*** Opening of Source records ***

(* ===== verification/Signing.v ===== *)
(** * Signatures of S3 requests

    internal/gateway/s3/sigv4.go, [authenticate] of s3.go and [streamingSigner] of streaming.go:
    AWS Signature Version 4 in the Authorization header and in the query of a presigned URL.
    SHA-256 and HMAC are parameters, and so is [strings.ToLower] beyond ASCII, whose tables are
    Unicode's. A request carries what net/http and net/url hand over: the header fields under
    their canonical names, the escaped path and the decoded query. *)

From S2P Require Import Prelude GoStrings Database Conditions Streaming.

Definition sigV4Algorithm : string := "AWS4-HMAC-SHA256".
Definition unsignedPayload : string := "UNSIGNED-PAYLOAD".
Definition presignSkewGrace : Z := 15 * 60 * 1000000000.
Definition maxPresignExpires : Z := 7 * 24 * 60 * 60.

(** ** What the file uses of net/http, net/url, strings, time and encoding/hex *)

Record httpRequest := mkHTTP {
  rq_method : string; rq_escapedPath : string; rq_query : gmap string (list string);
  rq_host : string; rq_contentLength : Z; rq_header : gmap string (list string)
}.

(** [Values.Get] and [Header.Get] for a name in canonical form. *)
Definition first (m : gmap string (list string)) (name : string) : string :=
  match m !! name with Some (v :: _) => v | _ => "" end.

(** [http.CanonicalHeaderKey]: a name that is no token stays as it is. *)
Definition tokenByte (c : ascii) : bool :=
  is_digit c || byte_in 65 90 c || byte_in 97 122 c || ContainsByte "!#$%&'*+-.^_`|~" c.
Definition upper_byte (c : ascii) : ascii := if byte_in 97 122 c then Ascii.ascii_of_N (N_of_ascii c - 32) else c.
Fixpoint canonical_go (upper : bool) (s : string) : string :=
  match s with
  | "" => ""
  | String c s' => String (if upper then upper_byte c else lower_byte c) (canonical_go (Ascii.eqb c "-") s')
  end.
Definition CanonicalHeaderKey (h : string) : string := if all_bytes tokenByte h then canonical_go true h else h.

*** Close of Source records ***
*** Opening of Source records ***

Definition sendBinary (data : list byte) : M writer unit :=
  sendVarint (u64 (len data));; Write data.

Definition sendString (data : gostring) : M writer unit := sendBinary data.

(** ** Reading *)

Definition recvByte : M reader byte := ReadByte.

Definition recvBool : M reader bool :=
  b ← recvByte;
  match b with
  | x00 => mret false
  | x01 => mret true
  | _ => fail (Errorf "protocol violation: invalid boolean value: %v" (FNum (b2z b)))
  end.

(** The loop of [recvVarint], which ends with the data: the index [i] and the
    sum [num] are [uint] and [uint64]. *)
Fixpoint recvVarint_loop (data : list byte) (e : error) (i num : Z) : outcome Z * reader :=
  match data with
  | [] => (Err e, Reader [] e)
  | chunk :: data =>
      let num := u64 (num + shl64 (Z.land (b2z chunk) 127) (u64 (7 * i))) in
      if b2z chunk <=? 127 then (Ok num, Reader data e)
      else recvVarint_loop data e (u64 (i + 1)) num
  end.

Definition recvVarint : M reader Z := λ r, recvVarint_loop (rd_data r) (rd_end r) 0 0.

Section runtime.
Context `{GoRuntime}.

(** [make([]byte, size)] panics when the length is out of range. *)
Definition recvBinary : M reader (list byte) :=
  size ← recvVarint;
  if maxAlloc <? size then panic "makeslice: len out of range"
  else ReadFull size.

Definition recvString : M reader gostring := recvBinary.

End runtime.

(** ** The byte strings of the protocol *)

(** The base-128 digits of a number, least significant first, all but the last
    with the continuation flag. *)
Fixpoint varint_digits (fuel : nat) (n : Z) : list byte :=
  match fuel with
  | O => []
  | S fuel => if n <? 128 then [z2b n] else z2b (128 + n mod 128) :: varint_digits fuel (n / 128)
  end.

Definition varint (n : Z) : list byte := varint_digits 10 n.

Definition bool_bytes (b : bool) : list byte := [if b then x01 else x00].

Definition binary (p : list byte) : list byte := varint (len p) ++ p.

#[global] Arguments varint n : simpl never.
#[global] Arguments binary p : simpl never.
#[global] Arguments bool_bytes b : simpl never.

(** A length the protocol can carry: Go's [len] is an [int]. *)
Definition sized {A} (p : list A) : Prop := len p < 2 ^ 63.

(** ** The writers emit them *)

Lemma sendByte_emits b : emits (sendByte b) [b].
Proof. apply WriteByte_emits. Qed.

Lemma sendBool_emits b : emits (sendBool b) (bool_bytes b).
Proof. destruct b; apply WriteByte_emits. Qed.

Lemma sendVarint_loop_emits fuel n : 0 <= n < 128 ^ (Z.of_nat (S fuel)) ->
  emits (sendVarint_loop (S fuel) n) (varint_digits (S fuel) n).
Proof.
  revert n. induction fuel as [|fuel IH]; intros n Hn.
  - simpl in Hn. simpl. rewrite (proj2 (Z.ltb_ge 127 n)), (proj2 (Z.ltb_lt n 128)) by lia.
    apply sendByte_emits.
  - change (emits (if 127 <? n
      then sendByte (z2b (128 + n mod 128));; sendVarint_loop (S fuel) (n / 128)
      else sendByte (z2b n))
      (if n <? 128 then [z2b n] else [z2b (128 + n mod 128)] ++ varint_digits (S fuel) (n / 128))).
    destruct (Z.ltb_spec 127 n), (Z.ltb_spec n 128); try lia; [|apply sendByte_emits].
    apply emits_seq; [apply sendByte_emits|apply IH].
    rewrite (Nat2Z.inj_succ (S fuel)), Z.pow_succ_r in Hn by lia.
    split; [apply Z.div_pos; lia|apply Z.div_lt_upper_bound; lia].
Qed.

*** Close of Source records ***

> **Action item**: Every line that contains "sendBinary" should be copied out of the data.

> **Exercise result**:
Definition sendBinary (data : list byte) : M writer unit :=
Definition sendString (data : gostring) : M writer unit := sendBinary data.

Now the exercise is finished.